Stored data
(** ** The InitConfig task, call by call *)

(** X5.  The remote initialisation is the second call of Execute, made
    only after the cache directory was created (mode 0755) without error,
    with the executor registered for the host of the task's instance and
    with the task's own fields; what it hands back is what Execute hands
    back. *)
Theorem InitConfig_Execute_init_after_mkdir (c : InitConfig.t)
  (ctx : Context) (W : Type) (h : Handler W) (w : W) (i : nat) (ev : Event)
  (ins : meta.Instance) (e : Executor) (n v u : string)
  (p : meta.DirPaths) (res : option error) :
  trace (run h (InitConfig.Execute c ctx) w) !! i = Some ev ->
  initConfigCall ev = Some (ins, e, (n, v, u), p, res) ->
  i = 1
  /\ GetExecutor ctx (meta.GetHost (InitConfig.instance c)) = Some e
  /\ ins = InitConfig.instance c
  /\ n = InitConfig.clusterName c
  /\ v = InitConfig.clusterVersion c
  /\ u = InitConfig.deployUser c
  /\ p = InitConfig.paths c
  /\ outcome (run h (InitConfig.Execute c ctx) w) = Returned res
  /\ length (trace (run h (InitConfig.Execute c ctx) w)) = 2
  /\ exists evm,
      trace (run h (InitConfig.Execute c ctx) w) !! 0 = Some evm
      /\ mkdirCall evm
         = Some (meta.Cache (InitConfig.paths c), 493%Z, None).
Proof.
  unfold InitConfig.Execute.
  destruct (GetExecutor ctx (meta.GetHost (InitConfig.instance c)))
    as [e0|]; simpl; [|intros Hi; at_index i Hi].
  unfold outcome, trace.
  destruct (h _ (MkdirAll _ _) w) as [[err|] w1]; simpl.
  - intros Hi Hc. at_index i Hi. discriminate Hc.
  - destruct (h _ (InstanceInitConfig _ _ _ _ _ _) w1) as [res0 w2]. simpl.
    intros Hi Hc. at_index i Hi; simpl in Hc; [discriminate Hc|].
    injection Hc as <- <- <- <- <- <- <-.
    repeat split. eexists. split; reflexivity.
Qed.

(** X6.  When creating the cache directory fails, Execute hands that
    error back as it is and the directory call is the only call of the
    run: the instance's configuration is not initialised. *)
Theorem InitConfig_Execute_mkdir_fails (c : InitConfig.t) (ctx : Context)
  (W : Type) (h : Handler W) (w : W) (i : nat) (ev : Event)
  (path : string) (perm : Z) (err : error) :
  trace (run h (InitConfig.Execute c ctx) w) !! i = Some ev ->
  mkdirCall ev = Some (path, perm, Some err) ->
  outcome (run h (InitConfig.Execute c ctx) w) = Returned (Some err)
  /\ trace (run h (InitConfig.Execute c ctx) w) = [ev]
  /\ path = meta.Cache (InitConfig.paths c) /\ perm = 493%Z.
Proof.
  unfold InitConfig.Execute.
  destruct (GetExecutor ctx (meta.GetHost (InitConfig.instance c)))
    as [e0|]; simpl; [|intros Hi; at_index i Hi].
  unfold outcome, trace.
  destruct (h _ (MkdirAll _ _) w) as [[err0|] w1]; simpl.
  - intros Hi Hc. at_index i Hi. simpl in Hc. injection Hc as <- <- <-.
    repeat split.
  - destruct (h _ (InstanceInitConfig _ _ _ _ _ _) w1) as [res0 w2]. simpl.
    intros Hi Hc. at_index i Hi; simpl in Hc; discriminate Hc.
Qed.

Lemma InitConfig_Execute_init_after_mkdir_witness :
  outcome (run (Demo.handler Demo.quiet)
             (InitConfig.Execute DemoCmd.initTiKV
                (Demo.connect Demo.allHosts NewContext))
             (Demo.start []))
  = Returned None
  /\ GetExecutor (Demo.connect Demo.allHosts NewContext) "10.0.1.5"
     = Some (TiOpsExecutor "10.0.1.5").
Proof.
  destruct (InitConfig_Execute_init_after_mkdir DemoCmd.initTiKV
              (Demo.connect Demo.allHosts NewContext) _
              (Demo.handler Demo.quiet) (Demo.start []) 1 _
              Demo.tikv1 (TiOpsExecutor "10.0.1.5")
              "prod" "v4.0.0-beta" "tidb" (InitConfig.paths DemoCmd.initTiKV)
              None eq_refl eq_refl)
    as (_ & He & _ & _ & _ & _ & _ & Hout & _).
  split; [exact Hout|exact He].
Defined.

Lemma InitConfig_Execute_mkdir_fails_witness :
  outcome (run DemoCmd.fullDisk
             (InitConfig.Execute DemoCmd.initTiKV
                (Demo.connect Demo.allHosts NewContext)) tt)
  = Returned (Some (Errorf "mkdir: no space left on device")).
Proof.
  exact (proj1 (InitConfig_Execute_mkdir_fails DemoCmd.initTiKV
                  (Demo.connect Demo.allHosts NewContext) _
                  DemoCmd.fullDisk tt 0 _ "/tmp/tiup/cache" 493%Z
                  (Errorf "mkdir: no space left on device")
                  eq_refl eq_refl)).
Defined.

(** ** The colour of a status *)

Lemma lowerASCII_isASCII_ToLower (L : Lib) (s : string) :
  GoStrings.isASCII s = true -> command.ToLower L s = GoStrings.lowerASCII s.
Proof. intros H. unfold command.ToLower. rewrite H. reflexivity. Qed.

(** X7.  On ASCII statuses [formatInstanceStatus] is blind to case and
    keeps the text: two statuses that differ in case only are both handed
    back as they are, or both wrapped, as they are, in the same colour. *)
Theorem formatInstanceStatus_case_blind (L : Lib) (s s' : string) :
  GoStrings.isASCII s = true ->
  GoStrings.isASCII s' = true ->
  GoStrings.lowerASCII s = GoStrings.lowerASCII s' ->
  (command.formatInstanceStatus L s = s
   /\ command.formatInstanceStatus L s' = s')
  \/ exists c,
      command.formatInstanceStatus L s = colorString L c s
      /\ command.formatInstanceStatus L s' = colorString L c s'.
Proof.
  intros Hs Hs' Heq. unfold command.formatInstanceStatus.
  rewrite (lowerASCII_isASCII_ToLower L s Hs).
  rewrite (lowerASCII_isASCII_ToLower L s' Hs'). rewrite <- Heq.
  repeat match goal with
         | |- context [if ?b then _ else _] =>
             destruct b; [right; eexists; split; reflexivity|]
         end.
  left. split; reflexivity.
Qed.

Lemma formatInstanceStatus_case_blind_witness :
  exists c,
    command.formatInstanceStatus Demo.lib "TOMBSTONE"
    = colorString Demo.lib c "TOMBSTONE"
    /\ command.formatInstanceStatus Demo.lib "Tombstone"
       = colorString Demo.lib c "Tombstone".
Proof.
  destruct (formatInstanceStatus_case_blind Demo.lib "TOMBSTONE" "Tombstone"
              eq_refl eq_refl eq_refl) as [[_ _]|Hc].
  - exists FgYellow. split; reflexivity.
  - exact Hc.
Defined.

(** ** The comparison and the order of the rows *)

Lemma less_unordered_same_key (a b : list string) :
  command.less b a = false -> command.less a b = false -> key a = key b.
Proof.
  pose proof keyCompare_TotalCompare as T.
  rewrite !less_keyCompare. intros Hba Hab.
  rewrite (cmp_antisym _ T (key a) (key b)) in Hba.
  destruct (keyCompare (key a) (key b)) eqn:H1; try discriminate.
  apply (cmp_eq _ T). exact H1.
Qed.

(** X15.  The comparison of lines 206-215 is a strict order on the rows
    that looks at role, host and port string only: no row is less than
    itself, it never holds both ways, it is transitive, and two rows are
    unordered exactly when the three columns agree. *)
Theorem less_orders_by_key (a b c : list string) :
  command.less a a = false
  /\ (command.less a b = true -> command.less b a = false)
  /\ (command.less a b = true -> command.less b c = true ->
      command.less a c = true)
  /\ (command.less a b = false /\ command.less b a = false <-> key a = key b).
Proof.
  pose proof keyCompare_TotalCompare as T.
  rewrite !less_keyCompare. split; [|split; [|split]].
  - rewrite (cmp_refl _ T). reflexivity.
  - rewrite (cmp_antisym _ T (key a) (key b)).
    destruct (keyCompare (key a) (key b)); simpl; congruence.
  - intros Hab Hbc.
    destruct (keyCompare (key a) (key b)) eqn:H1; try discriminate.
    destruct (keyCompare (key b) (key c)) eqn:H2; try discriminate.
    rewrite (cmp_lt_trans _ T _ _ _ H1 H2). reflexivity.
  - split.
    + intros [Hab Hba]. rewrite (cmp_antisym _ T (key a) (key b)) in Hba.
      destruct (keyCompare (key a) (key b)) eqn:H1; try discriminate.
      apply (cmp_eq _ T). exact H1.
    + intros ->. rewrite (cmp_refl _ T). split; reflexivity.
Qed.

Lemma NoDup_map_inj {A B : Type} (f : A -> B) (l : list A) (x y : A) :
  NoDup (map f l) -> In x l -> In y l -> f x = f y -> x = y.
Proof.
  induction l as [|a l IH]; intros Hnd Hx Hy Hf; [destruct Hx|].
  simpl in Hnd. apply NoDup_cons in Hnd as [Hnotin Hnd].
  rewrite list_elem_of_In in Hnotin.
  destruct Hx as [->|Hx], Hy as [->|Hy]; try reflexivity.
  - exfalso. apply Hnotin. rewrite Hf. apply in_map. exact Hy.
  - exfalso. apply Hnotin. rewrite <- Hf. apply in_map. exact Hx.
  - apply IH; assumption.
Qed.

◆ **The problem**
Report, for the data above, every line in which the string "quiet" appears.

◆ **Task solution**
  outcome (run (Demo.handler Demo.quiet)
              (Demo.handler Demo.quiet) (Demo.start []) 1 _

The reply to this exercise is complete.